Reputation: 2097
Let's say I have a dataframe with values like:
Food
----
Turkey
Tomato
Rice
Chicken
Lettuce
And I want to add a category so that it looks like:
Food Category
---- ----
Turkey Meat
Tomato Vegetable
Rice Grain
Chicken Meat
Lettuce Vegetable
But in reality I have ~100 distinct values which I want to categorize into ~10 groups and I want to do it manually.
I have been trying to script them in directly, as opposed to linking up a database or spreadsheet.
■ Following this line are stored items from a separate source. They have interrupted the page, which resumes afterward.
(* ===== verification/ResourceControls.v ===== *)
(** * Resource controls of the sandbox

    [runtime/sandbox/resource_controls.py]: what each configured control can establish on a
    platform, and how the forked child establishes it before the workload starts.  The
    platform (which limits it has, and what [setrlimit] answers) is a parameter; times are
    in microseconds. *)

From S2P Require Import Prelude PyDict.
Local Open Scope Z_scope.

Definition MEMORY_CONTROL : string := "memory".
Definition CPU_CONTROL : string := "cpu".
Definition GENEROUS_MEMORY_PROBE_BYTES : Z := 64 * 1024 * 1024 * 1024.

Inductive ResourceControlOutcome := RC_ENFORCED | RC_UNSUPPORTED | RC_FAILED.

#[global] Instance ResourceControlOutcome_eq_dec : EqDecision ResourceControlOutcome.
Proof. solve_decision. Defined.

Record ResourceControlAssessment := mkAssessment {
  ra_control : string;
  ra_outcome : ResourceControlOutcome;
  ra_detail : string;
}.

Definition established (a : ResourceControlAssessment) : bool :=
  bool_decide (ra_outcome a = RC_ENFORCED).

(** What the operating system offers: the limits the [resource] module has, and what
    [setrlimit(id, (soft, hard))] raises, if anything. *)
Record Platform := mkPlatform {
  pl_posix : bool;
  pl_rlimit_as : option Z;
  pl_rlimit_cpu : option Z;
  pl_setrlimit : Z -> Z * Z -> option string;
}.

(** [_assessment_cache] *)
Abbreviation AssessmentCache := (pydict (Z * Z) (list ResourceControlAssessment)).

(** Limits set in a process, in order: identifier, soft and hard value. *)
Abbreviation Limits := (list (Z * (Z * Z))).

Section platform.
Context (pl : Platform).

(** [int(max_cpu_seconds) + 1] *)
Definition cpu_limit_seconds (max_cpu : Z) : Z := max_cpu / 1000000 + 1.

(** The program [_probe_source] writes, run in a child of its own. *)
Definition probe_child (max_memory_bytes max_cpu : Z) : list (string * (ResourceControlOutcome * string)) :=
  let memory :=
    match pl_rlimit_as pl with
    | None => (RC_UNSUPPORTED, "RLIMIT_AS is not available on this platform"%string)
    | Some id =>
        match pl_setrlimit pl id (max_memory_bytes, max_memory_bytes) with
        | None => (RC_ENFORCED, EmptyString)
        | Some err =>
            match pl_setrlimit pl id (GENEROUS_MEMORY_PROBE_BYTES, GENEROUS_MEMORY_PROBE_BYTES) with
            | None => (RC_FAILED, err)
            | Some _ => (RC_UNSUPPORTED, err)
            end
        end
    end in
  let cpu :=
    match pl_rlimit_cpu pl with
    | None => (RC_UNSUPPORTED, "RLIMIT_CPU is not available on this platform"%string)
    | Some id =>
        let s := cpu_limit_seconds max_cpu in
        match pl_setrlimit pl id (s, s + 1) with
        | None => (RC_ENFORCED, EmptyString)
        | Some err => (RC_FAILED, err)
        end
    end in
  [(MEMORY_CONTROL, memory); (CPU_CONTROL, cpu)].

Definition assess_all (outcome : ResourceControlOutcome) (detail : string)
  : list ResourceControlAssessment :=
  (fun control => mkAssessment control outcome detail) <$> [MEMORY_CONTROL; CPU_CONTROL].

Definition assessments_of (raw : list (string * (ResourceControlOutcome * string)))
  : list ResourceControlAssessment :=
  omap (fun control => '(o, d) ← dget control raw; Some (mkAssessment control o d))
    [MEMORY_CONTROL; CPU_CONTROL].

(** The assessment of one configured value, without the cache.  [probe_failure] is the
    class of the exception that running the probe or reading its answer raised, if any. *)
Definition assess_uncached (probe_failure : option string) (max_memory_bytes max_cpu : Z)
  : list ResourceControlAssessment :=
  if negb (pl_posix pl)
  then assess_all RC_UNSUPPORTED "POSIX resource limits are unavailable on this platform"
  else match probe_failure with
  | Some name => assess_all RC_FAILED ("resource control probe failed: " +:+ name)
  | None => assessments_of (probe_child max_memory_bytes max_cpu)
  end.

Definition assess_resource_controls (probe_failure : option string) (max_memory_bytes max_cpu : Z)
  (cache : AssessmentCache) : AssessmentCache * list ResourceControlAssessment :=
  match dget (max_memory_bytes, max_cpu) cache with
  | Some cached => (cache, cached)
  | None =>
      let r := assess_uncached probe_failure max_memory_bytes max_cpu in
      (dset (max_memory_bytes, max_cpu) r cache, r)
  end.

(** ** Establishing them, in the forked child

    The limits set so far, then whether the child goes on to exec. *)

Definition attempt_limit (id : option Z) (wanted : bool) (value : Z * Z) (limits : Limits)
  : Limits * list string :=
  match id with
  | Some i =>
      if wanted then
        match pl_setrlimit pl i value with
        | None => (app limits [(i, value)], [])
        | Some err => (limits, [err])
        end
      else (limits, [])
  | None => (limits, [])
  end.

Definition apply_resource_controls (max_memory_bytes max_cpu : Z) : Limits * result unit :=
  let '(limits, f1) :=
    attempt_limit (pl_rlimit_as pl) (0 <? max_memory_bytes) (max_memory_bytes, max_memory_bytes) [] in
  let cpu_seconds := cpu_limit_seconds max_cpu in
  let '(limits, f2) :=
    attempt_limit (pl_rlimit_cpu pl) (0 <? max_cpu) (cpu_seconds, cpu_seconds + 1) limits in
  (limits, if bool_decide (app f1 f2 = []) then Ok tt else Err RuntimeError).

(** ** The gate before the launch ([ProcessToolExecutionSandbox._execute_process]) *)

(** An attempted control that failed blocks always, an unsupported one when required. *)
Definition blocking (required : list string) (a : ResourceControlAssessment) : bool :=
  match ra_outcome a with
  | RC_FAILED => true
  | RC_UNSUPPORTED => bool_decide (ra_control a ∈ required)
  | RC_ENFORCED => false
  end.

(** The limits the child is told to establish, or the refusal. *)
Definition effective_limits (required : list string) (max_memory_bytes max_cpu : Z)
  (assessments : list ResourceControlAssessment) : result (Z * Z) :=
  match List.filter (blocking required) assessments with
  | _ :: _ => Err SandboxUnavailableError
  | [] =>
      let enforced := ra_control <$> List.filter established assessments in
      Ok (if bool_decide (MEMORY_CONTROL ∈ enforced) then max_memory_bytes else 0,
          if bool_decide (CPU_CONTROL ∈ enforced) then max_cpu else 0)
  end.
End platform.

(** ** What a launch has established *)

(** Every cached answer is an assessment of this platform. *)
Definition cache_ok (pl : Platform) (cache : AssessmentCache) : Prop :=
  forall mem cpu r, dget (mem, cpu) cache = Some r ->
    exists failure, r = assess_uncached pl failure mem cpu.

Lemma assess_cache_ok pl failure mem cpu cache cache' r :
  cache_ok pl cache -> assess_resource_controls pl failure mem cpu cache = (cache', r) ->
  cache_ok pl cache' /\ exists f, r = assess_uncached pl f mem cpu.
Proof.
  intros Hc. unfold assess_resource_controls.
  destruct (dget (mem, cpu) cache) as [cached|] eqn:Hg; intros H; simplify_eq.
  - split; [done|]. by apply Hc.
  - split; [|by exists failure]. intros mem' cpu' r. rewrite dget_dset.
    case_decide as Hk; [|apply Hc]. intros [= <-]. simplify_eq. by exists failure.
Qed.

(** The state of one control on a platform. *)
Definition control_established (limits : Limits) (id : option Z) (value : Z * Z) : Prop :=
  exists i, id = Some i /\ (i, value) ∈ limits.

(** An assessment list always has the two controls, in order. *)
Lemma assess_uncached_shape pl f mem cpu :
  exists om dm oc dc,
    assess_uncached pl f mem cpu =
      [mkAssessment MEMORY_CONTROL om dm; mkAssessment CPU_CONTROL oc dc]
    /\ (om = RC_ENFORCED -> is_Some (pl_rlimit_as pl))
    /\ (oc = RC_ENFORCED -> is_Some (pl_rlimit_cpu pl)).
Proof.
  unfold assess_uncached. destruct (negb (pl_posix pl)); [by eexists _, _, _, _|].
  destruct f as [name|]; [by eexists _, _, _, _|].
  unfold probe_child. simpl.
  destruct (pl_rlimit_as pl) as [i|], (pl_rlimit_cpu pl) as [j|]; repeat case_match; simplify_eq;
    (eexists _, _, _, _; split; [reflexivity|]; split; intros; (done || eauto)).
Qed.

Lemma attempt_limit_Ok pl id wanted value limits limits' :
  attempt_limit pl id wanted value limits = (limits', []) ->
  (forall x, x ∈ limits -> x ∈ limits') /\
  (is_Some id -> wanted = true -> control_established limits' id value).
Proof.
  unfold attempt_limit, control_established. intros H.
  destruct id as [i|]; [|simplify_eq; split; [done|]; by intros []].
  destruct wanted; [|by simplify_eq]. destruct (pl_setrlimit pl i value); simplify_eq.
  split; [set_solver|]. intros _ _. exists i. set_solver.
Qed.

Lemma gate_establishes pl cache failure mem cpu required cache' assessments
  eff_mem eff_cpu limits :
  cache_ok pl cache -> 0 < mem -> 0 < cpu ->
  assess_resource_controls pl failure mem cpu cache = (cache', assessments) ->
  effective_limits required mem cpu assessments = Ok (eff_mem, eff_cpu) ->
  apply_resource_controls pl eff_mem eff_cpu = (limits, Ok tt) ->
  (MEMORY_CONTROL ∉ required \/ control_established limits (pl_rlimit_as pl) (mem, mem)) /\
  (CPU_CONTROL ∉ required \/
   control_established limits (pl_rlimit_cpu pl) (cpu_limit_seconds cpu, cpu_limit_seconds cpu + 1)) /\
  (forall a, a ∈ assessments -> ra_outcome a <> RC_FAILED) /\
  (forall a, a ∈ assessments -> ra_outcome a = RC_ENFORCED ->
     (ra_control a = MEMORY_CONTROL -> control_established limits (pl_rlimit_as pl) (mem, mem)) /\
     (ra_control a = CPU_CONTROL -> control_established limits (pl_rlimit_cpu pl)
        (cpu_limit_seconds cpu, cpu_limit_seconds cpu + 1))).
Proof.
  intros Hc Hmem Hcpu Ha He Hl.
  apply (assess_cache_ok pl) in Ha as [_ [f Hf]]; [|done].
  destruct (assess_uncached_shape pl f mem cpu) as (om & dm & oc & dc & Hs & Hm & Hcp).
  rewrite Hs in Hf. subst assessments. unfold effective_limits in He.
  destruct (List.filter _ _) as [|x l] eqn:Hb; [|done]. simpl in Hb.
  destruct (blocking required (mkAssessment MEMORY_CONTROL om dm)) eqn:Hb1; [done|].
  destruct (blocking required (mkAssessment CPU_CONTROL oc dc)) eqn:Hb2; [done|].
  clear Hb. unfold blocking in Hb1, Hb2. simpl in Hb1, Hb2.
  unfold apply_resource_controls in Hl.
  destruct (attempt_limit pl (pl_rlimit_as pl) _ _ []) as [l1 f1] eqn:H1.
  destruct (attempt_limit pl (pl_rlimit_cpu pl) _ _ l1) as [l2 f2] eqn:H2.
  case_bool_decide as Hnil; simplify_eq. apply app_eq_nil in Hnil as [-> ->].
  apply attempt_limit_Ok in H1 as [_ H1], H2 as [Hmono H2].
  unfold established in H1, H2. simpl in H1, H2.
  assert (om = RC_ENFORCED -> control_established limits (pl_rlimit_as pl) (mem, mem)) as Hmem_est.
  { intros ->. destruct (H1 (Hm eq_refl)) as (i & Hi & Hin).
    - destruct oc; simpl; by apply Z.ltb_lt.
    - exists i. split; [done|]. apply Hmono. destruct oc; exact Hin. }
  assert (oc = RC_ENFORCED -> control_established limits (pl_rlimit_cpu pl)
    (cpu_limit_seconds cpu, cpu_limit_seconds cpu + 1)) as Hcpu_est.
  { intros ->. destruct (H2 (Hcp eq_refl)) as (i & Hi & Hin).
    - destruct om; simpl; by apply Z.ltb_lt.
    - exists i. split; [done|]. destruct om; exact Hin. }
  split; [destruct om; [by right; auto|left; by apply bool_decide_eq_false in Hb1|done]|].
  split; [destruct oc; [by right; auto|left; by apply bool_decide_eq_false in Hb2|done]|].
  split.
  - intros a [->|Hin]%elem_of_cons; simpl; [by destruct om|].
    apply list_elem_of_singleton in Hin as ->. simpl. by destruct oc.
  - intros a [->|Hin]%elem_of_cons; simpl; [by intros ->; split; [auto|done]|].
    apply list_elem_of_singleton in Hin as ->. simpl. intros ->. by split; [done|auto].
Qed.

(** The required controls hold in a process with these limits. *)
Definition in_force (pl : Platform) (required : list string) (mem cpu : Z) (limits : Limits) : Prop :=
  (MEMORY_CONTROL ∈ required -> control_established limits (pl_rlimit_as pl) (mem, mem)) /\
  (CPU_CONTROL ∈ required -> control_established limits (pl_rlimit_cpu pl)
     (cpu_limit_seconds cpu, cpu_limit_seconds cpu + 1)).

Lemma gate_in_force pl cache failure mem cpu required cache' assessments eff_mem eff_cpu limits :
  cache_ok pl cache -> 0 < mem -> 0 < cpu ->
  assess_resource_controls pl failure mem cpu cache = (cache', assessments) ->
  effective_limits required mem cpu assessments = Ok (eff_mem, eff_cpu) ->
  apply_resource_controls pl eff_mem eff_cpu = (limits, Ok tt) ->
  in_force pl required mem cpu limits.
Proof.
  intros Hc Hm Hp Ha He Hl.
  destruct (gate_establishes pl cache failure mem cpu required cache' assessments eff_mem eff_cpu
    limits Hc Hm Hp Ha He Hl) as ([?|?] & [?|?] & _); by split.
Qed.

(** When the gate lets a launch through and the forked child goes on to exec the
    workload, every control the profile requires is established in that child at exactly the
    configured value, and so is every control assessed as enforceable; no control that was
    attempted and failed is among the assessments, whether the profile required it or not. *)
Theorem required_controls_are_in_force pl cache failure mem cpu required cache' assessments
  eff_mem eff_cpu limits :
  cache_ok pl cache -> 0 < mem -> 0 < cpu ->
  assess_resource_controls pl failure mem cpu cache = (cache', assessments) ->
  effective_limits required mem cpu assessments = Ok (eff_mem, eff_cpu) ->
  apply_resource_controls pl eff_mem eff_cpu = (limits, Ok tt) ->
  in_force pl required mem cpu limits /\
  (forall a, a ∈ assessments -> ra_outcome a <> RC_FAILED) /\
  (forall a, a ∈ assessments -> established a = true ->
     in_force pl [ra_control a] mem cpu limits).
Proof.
  intros Hc Hm Hp Ha He Hl.
  destruct (gate_establishes pl cache failure mem cpu required cache' assessments eff_mem eff_cpu
    limits Hc Hm Hp Ha He Hl) as (H1 & H2 & H3 & H4).
  split; [by split; [destruct H1|destruct H2]|]. split; [done|].
  intros a Hin Hen. apply bool_decide_eq_true in Hen. destruct (H4 a Hin Hen) as [H5 H6].
  split; intros Hx%list_elem_of_singleton; [by apply H5|by apply H6].
Qed.

(** A platform with both limits that accepts every value up to 1 GiB. *)
Definition sample_platform : Platform :=
  mkPlatform true (Some 9) (Some 0)
    (fun id v => if (id =? 9) && (1024 * 1024 * 1024 <? v.1) then Some "ValueError"%string else None).

Lemma required_controls_are_in_force_witness :
  exists limits, apply_resource_controls sample_platform 268435456 5000000 = (limits, Ok tt) /\
    in_force sample_platform ["memory"%string] 268435456 5000000 limits.
Proof.
  eexists. split; [vm_compute; reflexivity|].
  refine (proj1 (required_controls_are_in_force sample_platform [] None 268435456 5000000
    ["memory"%string] _ _ 268435456 5000000 _ _ _ _ _ _ _)).
  - intros mem cpu r [=].
  - reflexivity.
  - reflexivity.
  - vm_compute; reflexivity.
  - vm_compute; reflexivity.
  - vm_compute; reflexivity.
Defined.

(** A probe that failed once, for whatever passing reason, is remembered: the same limits
    are refused from then on although the platform could enforce them. *)
Lemma probe_failure_is_remembered :
  let '(cache, _) := assess_resource_controls sample_platform (Some "TimeoutExpired"%string)
                       268435456 5000000 [] in
  let '(_, again) := assess_resource_controls sample_platform None 268435456 5000000 cache in
  effective_limits [] 268435456 5000000 again = Err SandboxUnavailableError
  /\ effective_limits [] 268435456 5000000 (assess_uncached sample_platform None 268435456 5000000)
     = Ok (268435456, 5000000).
Proof. vm_compute. done. Qed.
What I have been trying so far is printed below, along with the error code, but also wondering if there is a better way to achieve this?
Current Code:
df.loc[df.Food.any(
[
'Turkey'
,'Chicken'
]
)
, 'Category'] = 'Meat'
df.loc[df.Food.any(
[
'Tomato'
,'Lettuce'
]
)
, 'Category'] = 'Vegetable'
ERROR:
---------------------------------------------------------------------------
TypeError Traceback (most recent call last)
<ipython-input-49-41349bcd38a0> in <module>
41 ]
42 )
---> 43 , 'Category'] = 'Meat'
~\AppData\Local\Continuum\miniconda3\lib\site-packages\pandas\core\generic.py in logical_func(self, axis, bool_only, skipna, level, **kwargs)
11721 skipna=skipna,
11722 numeric_only=bool_only,
> 11723 filter_type="bool",
11724 )
11725
~\AppData\Local\Continuum\miniconda3\lib\site-packages\pandas\core\series.py in _reduce(self, op, name, axis, skipna, numeric_only, filter_type, **kwds)
4061
4062 if axis is not None:
-> 4063 self._get_axis_number(axis)
4064
4065 if isinstance(delegate, Categorical):
~\AppData\Local\Continuum\miniconda3\lib\site-packages\pandas\core\generic.py in _get_axis_number(cls, axis)
400 @classmethod
401 def _get_axis_number(cls, axis):
--> 402 axis = cls._AXIS_ALIASES.get(axis, axis)
403 if is_integer(axis):
404 if axis in cls._AXIS_NAMES:
TypeError: unhashable type: 'list'
Upvotes: 0
Views: 401
Reputation: 9019
I would recommend storing your mapping values in a dictionary with the categories as the keys and the list of options that correspond to that category as the values, like so:
mapping = {'Meat': ['Turkey','Chicken'], 'Vegetable': ['Tomato','Lettuce'], 'Grain': ['Rice']}
Then you can use pd.Series.map
:
df['Category'] = df['Food'].map({i: k for k, v in mapping.items() for i in v})
Yields:
Food Category
0 Turkey Meat
1 Tomato Vegetable
2 Rice Grain
3 Chicken Meat
4 Lettuce Vegetable
Upvotes: 1